Противников Мельбурна в партии тори морально поддерживал король и даже некоторые члены партии вигов. Может показаться, что он стоял на скале в окружении бушующих волн, но время и прилив работали в его пользу. Ирландцы и радикалы не хотели терять его, опасаясь, что его место займут тори. Пиль придерживался умеренного курса в ожидании того момента, когда сможет рассчитывать на твердую победу на выборах. Это время было еще впереди. В сущности, администрация Мельбурна оставалась у власти при косвенной поддержке Пиля. Оба они были людьми консервативного склада и могли сотрудничать, даже если со стороны казалось, что каждый из них действует отдельно. И все же Мельбурн был не вполне властен над своей судьбой. Над ним тенью нависало глубокое недовольство короля: Вильгельм IV отнюдь не желал его возвращения.

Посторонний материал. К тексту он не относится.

(** * runna_sync: the workout translator (src/runna_sync.py)

    A shallow embedding of [RunnaTranslatorStateMachine] and of the helpers
    it calls, then of the pure code around it (the log levels, the ICS
    parser, the selection of events, the payload and the validation
    report), followed by their properties.  The HTTP calls, the logging and
    the clock are not modelled: a function that reads the clock takes the
    date as an argument.

    Text model.  A Python [str] is a Rocq [string] holding its UTF-8
    encoding: an ASCII character is one [ascii], and the character tables
    ([str.isspace], [\s], [\d], [\w], [str.lower], the line boundaries of
    [str.splitlines]) are Python's on the codes below 128.  The bytes of a
    non-ASCII character (all from 128 up) are carried through as characters
    with no case that are neither blank, digit, word character nor line
    boundary, as the bullet U+2022 of the feed is; Python's tables for the
    other non-ASCII characters are not modelled.  Python integers are [N]
    where the code only has counts and sizes, [Z] elsewhere. *)

From Stdlib Require Import String Ascii List Bool NArith ZArith Arith Lia.
From Stdlib Require Import DecimalString.
Import ListNotations.
Open Scope string_scope.

(* ================================================================== *)
(** * Python string methods *)
(* ================================================================== *)
Module Py.

Definition LF : ascii := "010"%char.

Definition code (c : ascii) : N := N_of_ascii c.

Definition between (lo hi : N) (c : ascii) : bool :=
  (lo <=? code c)%N && (code c <=? hi)%N.

(** [str.isspace] on one character, also the class [\s]:
    TAB LF VT FF CR, FS GS RS US and the space. *)
Definition isspace (c : ascii) : bool :=
  between 9 13 c || between 28 32 c.

(** The class [\d]. *)
Definition isdigit (c : ascii) : bool := between 48 57 c.

Definition isupper (c : ascii) : bool := between 65 90 c.
Definition islower (c : ascii) : bool := between 97 122 c.

(** The class [\w]: letters, digits and the underscore. *)
Definition isword (c : ascii) : bool :=
  isupper c || islower c || isdigit c || (code c =? 95)%N.

Definition lower_char (c : ascii) : ascii :=
  if isupper c then ascii_of_N (code c + 32) else c.

(** [s.lower()] *)
Fixpoint lower (s : string) : string :=
  match s with
  | EmptyString => EmptyString
  | String c t => String (lower_char c) (lower t)
  end.

(** [s.lstrip()] *)
Fixpoint lstrip (s : string) : string :=
  match s with
  | EmptyString => EmptyString
  | String c t => if isspace c then lstrip t else s
  end.

(** [s.rstrip()] *)
Fixpoint rstrip (s : string) : string :=
  match s with
  | EmptyString => EmptyString
  | String c t =>
      match rstrip t with
      | EmptyString => if isspace c then EmptyString else String c EmptyString
      | r => String c r
      end
  end.

(** [s.strip()] *)
Definition strip (s : string) : string := rstrip (lstrip s).

(** [s.rstrip(ch)] for a one-character argument. *)
Fixpoint rstrip_char (ch : ascii) (s : string) : string :=
  match s with
  | EmptyString => EmptyString
  | String c t =>
      match rstrip_char ch t with
      | EmptyString => if Ascii.eqb c ch then EmptyString else String c EmptyString
      | r => String c r
      end
  end.

(** [s.startswith(p)] *)
Definition startswith (s p : string) : bool := String.prefix p s.

(** [sub in s] *)
Fixpoint contains (sub s : string) : bool :=
  String.prefix sub s ||
  match s with
  | EmptyString => false
  | String _ t => contains sub t
  end.

(** [s[n:]] *)
Fixpoint drop (n : nat) (s : string) : string :=
  match n, s with
  | O, _ => s
  | S _, EmptyString => EmptyString
  | S n', String _ t => drop n' t
  end.

(** [s[i:j]] *)
Definition slice (i j : nat) (s : string) : string := substring i (j - i) s.

(** [s.split(sep)] for a one-character separator: the fields between the
    separators, empty ones included. *)
Fixpoint split (sep : ascii) (s : string) : list string :=
  match s with
  | EmptyString => [EmptyString]
  | String c t =>
      if Ascii.eqb c sep then EmptyString :: split sep t
      else match split sep t with
           | [] => [String c EmptyString]
           | f :: fs => String c f :: fs
           end
  end.

(** A line boundary of [str.splitlines]: LF VT FF CR FS GS RS. *)
Definition islinebreak (c : ascii) : bool :=
  between 10 13 c || between 28 30 c.

(** [s.splitlines()]: the lines without their boundaries; CR LF is one
    boundary; no empty last line after a final boundary. *)
Fixpoint splitlines_aux (cur : string) (s : string) : list string :=
  match s with
  | EmptyString =>
      match cur with EmptyString => [] | _ => [cur] end
  | String c t =>
      if islinebreak c then
        match t with
        | String d t' =>
            if (code c =? 13)%N && (code d =? 10)%N
            then cur :: splitlines_aux EmptyString t'
            else cur :: splitlines_aux EmptyString t
        | EmptyString => [cur]
        end
      else splitlines_aux (cur ++ String c EmptyString) t
  end.

Definition splitlines (s : string) : list string :=
  splitlines_aux EmptyString s.

(** [sep.join(l)] *)
Fixpoint join (sep : string) (l : list string) : string :=
  match l with
  | [] => EmptyString
  | [x] => x
  | x :: t => x ++ sep ++ join sep t
  end.

(** [str(n)], also [f"{n}"], for a non-negative integer. *)
Definition str (n : N) : string := NilZero.string_of_uint (N.to_uint n).

(** [int(s)] on a run of decimal digits (every call site passes the text
    captured by [(\d+)]). *)
Definition digit_value (c : ascii) : N := (code c - 48)%N.

Fixpoint int_acc (acc : N) (s : string) : N :=
  match s with
  | EmptyString => acc
  | String c t => int_acc (10 * acc + digit_value c)%N t
  end.

Definition int (s : string) : N := int_acc 0 s.

Definition upper_char (c : ascii) : ascii :=
  if islower c then ascii_of_N (code c - 32) else c.

(** [s.upper()] *)
Fixpoint upper (s : string) : string :=
  match s with
  | EmptyString => EmptyString
  | String c t => String (upper_char c) (upper t)
  end.

(** [s.rstrip(chars)]: the characters of [chars] are stripped from the
    end. *)
Fixpoint rstrip_chars (chars : string) (s : string) : string :=
  match s with
  | EmptyString => EmptyString
  | String c t =>
      match rstrip_chars chars t with
      | EmptyString =>
          if existsb (Ascii.eqb c) (list_ascii_of_string chars)
          then EmptyString else String c EmptyString
      | r => String c r
      end
  end.

(** [s.isdigit()]: not empty, and digits only. *)
Fixpoint all_digits (s : string) : bool :=
  match s with
  | EmptyString => true
  | String c t => isdigit c && all_digits t
  end.

Definition str_isdigit (s : string) : bool :=
  match s with EmptyString => false | _ => all_digits s end.

(** [s.replace(old, new)] for an [old] that is not empty: the occurrences
    of [old], left to right and without overlap.  [skip] counts the
    characters of an occurrence still to pass over. *)
Fixpoint replace_from (skip : nat) (old new : string) (s : string) : string :=
  match s with
  | EmptyString => EmptyString
  | String c t =>
      match skip with
      | S k => replace_from k old new t
      | O =>
          if String.prefix old s
          then new ++ replace_from (String.length old - 1) old new t
          else String c (replace_from 0 old new t)
      end
  end.

Definition replace (old new : string) (s : string) : string :=
  replace_from 0 old new s.

(** [s.split(sep, 1)] for a one-character separator: the text before the
    first separator and, when there is one, the text after it. *)
Fixpoint split_once (sep : ascii) (s : string) : string * option string :=
  match s with
  | EmptyString => (EmptyString, None)
  | String c t =>
      if Ascii.eqb c sep then (EmptyString, Some t)
      else let (a, b) := split_once sep t in (String c a, b)
  end.

(** [s[:n]] *)
Definition take (n : nat) (s : string) : string := substring 0 n s.

(** [f"{n:0{width}d}"]: the numeral, with zeros in front up to [width]. *)
Fixpoint zeros (n : nat) : string :=
  match n with O => EmptyString | S k => String "0" (zeros k) end.

Definition zfill (width : nat) (n : N) : string :=
  zeros (width - String.length (str n)) ++ str n.

End Py.

(* ================================================================== *)
(** * Python regular expressions ([re]): a backtracking matcher *)
(* ================================================================== *)
Module Re.

(** The fragment of the pattern language the translator uses. *)
Inductive regex : Type :=
| Chr (c : ascii)                  (* a literal character *)
| Cls (p : ascii -> bool)          (* a character class *)
| Cat (r1 r2 : regex)              (* r1 r2 *)
| Star (r : regex)                 (* r*, greedy *)
| Opt (r : regex)                  (* r?, greedy *)
| Grp (n : nat) (r : regex)        (* the n-th capturing group *)
| Bol                              (* ^ *)
| Eol                              (* $ *)
| WordB.                           (* \b *)

Definition Plus (r : regex) : regex := Cat r (Star r).

(** A literal word. *)
Fixpoint Lit (s : string) : regex :=
  match s with
  | EmptyString => Opt (Cls (fun _ => false))
  | String c EmptyString => Chr c
  | String c t => Cat (Chr c) (Lit t)
  end.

Тем не менее в сложившейся ситуации Мельбурн был самым подходящим лидером: он источал добродушие и не имел принципов, за которые стоило бы держаться любой ценой. Это делало его бесконечно податливым и гибким. Палата общин могла принять предложенную правительством меру только для того, чтобы ее затем отклонила палата лордов. Начинался долгий процесс обсуждений и компромиссов, и наконец предлагалась совсем другая мера. Мельбурн не возражал против всего этого, пока за ним стоял его кабинет. «Я буду поддерживать вас до тех пор, пока вы правы», – сказал ему один из министров. «Но это совершенно бесполезно, – ответил он. – Мне нужны люди, которые поддержат меня, когда я неправ». Он ни в коем случае не был реформатором. Проволочки, откладывания и двусмысленности были его излюбленной тактикой. Даже когда палата лордов в первый раз отвергла выдвинутый им Закон о муниципальном самоуправлении, его это, похоже, ничуть не задело. «Какое это имеет значение? – спросил он. – Последние пятьсот лет советы вполне сносно справлялись со своими делами». В конце концов палата лордов утвердила решение, и закон вступил в силу. «Ну, посмотрим, что из этого выйдет», – сказал Мельбурн. В любых делах он всегда сохранял некоторую дистанцию, а все подробности обычно оставлял на усмотрение Рассела, обладавшего амбициями и склонностью к руководящей работе (и вследствие того обреченного на разочарования).

Кроме того, у Мельбурна был незаменимый союзник в кабинете министров – виконт Палмерстон, министр иностранных дел, довольно скоро укрепивший союз браком с Эмили Лэм, сестрой Мельбурна. Палмерстон занимал этот пост с 1830 года (за вычетом короткого эпизода с Пилем), а до этого был лордом Адмиралтейства и военным министром. Он хорошо разбирался в дипломатических маневрах и искусно разыгрывал свою партию, сочетая ловкость с бравадой. Он, как и Мельбурн, не придерживался никакой конкретной политической линии, за исключением чисто прагматичного желания сделать так, чтобы Британия всегда на шаг опережала своих врагов. Он проводил успешную и мудрую политику, хотя те, кто работал под его началом, искренне его ненавидели – в основном потому, что он заставлял их так же усердно и добросовестно работать.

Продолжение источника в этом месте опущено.